I know! Me! The loud-mouthed, opinionated one. No clue.
This book is part of a series, and I think that has a lot to do with it. Gemma's story is just starting. I've barely got a taste of Kartik and feel there's much, much more of him—and Circe, and the realms, and Miss Moore—to come. To me, writing a review now feels a bit like judging a story when I've only read a few chapters.
I can say this: I am definitely looking forward to finding out what happens next. I wasn't swept away, and I'm not raving, but I have a lot of respect for what Bray created in A Great and Terrible Beauty. Her world was wonderfully crafted, and the feminist in me loves the way she took on women's status in Victorian society.

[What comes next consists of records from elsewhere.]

(** The body of the scoring loop for one domain.  [max_score.ln()] on
    the [int] 0 raises [AttributeError]. *)
Definition score_domain (edges : edges_t) : option (list (string * scored)) :=
  match raw_scores edges with
  | None => None
  | Some raws =>
      match max_score raws with
      | None => None
      | Some m =>
          let max_score_ln := dec_ln m in
          Some (map (fun es =>
                       (fst (fst es),
                        {| stats_of := snd (fst es);
                           score_of := normalize max_score_ln (snd es) |}))
                    (combine edges raws))
      end
  end.

Definition score_graph (links : graph_t)
    : option (list (string * list (string * scored))) :=
  mapM (fun de => option_map (fun s => (fst de, s)) (score_domain (snd de))) links.
End Scoring.

(** ** Crawl times *)

(** Year, month and day of a day number counted from 1970-01-01. *)
Definition civil_from_days (days : Z) : Z * Z * Z :=
  let z := days + 719468 in
  let era := z / 146097 in
  let doe := z - era * 146097 in
  let yoe := (doe - doe / 1460 + doe / 36524 - doe / 146096) / 365 in
  let doy := doe - (365 * yoe + yoe / 4 - yoe / 100) in
  let mp := (5 * doy + 2) / 153 in
  let d := doy - (153 * mp + 2) / 5 + 1 in
  let m := if mp <? 10 then mp + 3 else mp - 9 in
  ((if m <=? 2 then yoe + era * 400 + 1 else yoe + era * 400), m, d).

Definition digit_char (d : Z) : ascii := ascii_of_nat (48 + Z.to_nat d).

Definition pad2 (n : Z) : string :=
  String (digit_char (n / 10 mod 10)) (String (digit_char (n mod 10)) "").

Definition pad4 (n : Z) : string :=
  String (digit_char (n / 1000 mod 10))
    (String (digit_char (n / 100 mod 10)) (pad2 n)).

(** The [datetime] of the first six fields of [time.gmtime(ts)], printed by
    [isoformat('T')]; [datetime] accepts the years 1 to 9999. *)
Definition iso_of_epoch (ts : Z) : option string :=
  let s := ts mod 86400 in
  let '(y, m, d) := civil_from_days (ts / 86400) in
  if andb (1 <=? y) (y <=? 9999)
  then Some (pad4 y ++ "-" ++ pad2 m ++ "-" ++ pad2 d ++ "T" ++
             pad2 (s / 3600) ++ ":" ++ pad2 (s mod 3600 / 60) ++ ":" ++
             pad2 (s mod 60))
  else None.

(** The lambda [convert] of [make_full], applied to [int(ts)]. *)
Definition convert (ts : pyval) : option pyval :=
  match py_int ts with
  | Some z => option_map PStr (iso_of_epoch z)
  | None => None
  end.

But there were parts, especially when the girls were in the realms, that I found myself reading and re-reading, unsure of what was happening. IT WAS SO TRIPPY. Plus, I was out of it with food poisoning while reading much of this. Double the trippy. Am I going to have acid flashbacks?
Another trouble spot was brought up by Jenn from Girls Just Reading. Gemma and her friends just seemed a little too modern for the book's historical setting. Which was great, because they were more relatable to me, but when such care was put into creating this perfect historical setting, some of the more modern dialogue threw me off. Though...I suppose I don't know how girls talked back then. Perhaps teenage girls will be teenage girls, no matter the century.
Readers seems to split people into two camps: Love or hate it. And I'm firmly split down the middle till I find out what happens next. Have you read it? What do you think? Would love to hear some other opinions!
If you like this book, you might also like: A Certain Slant of Light by Laura Whitcomb.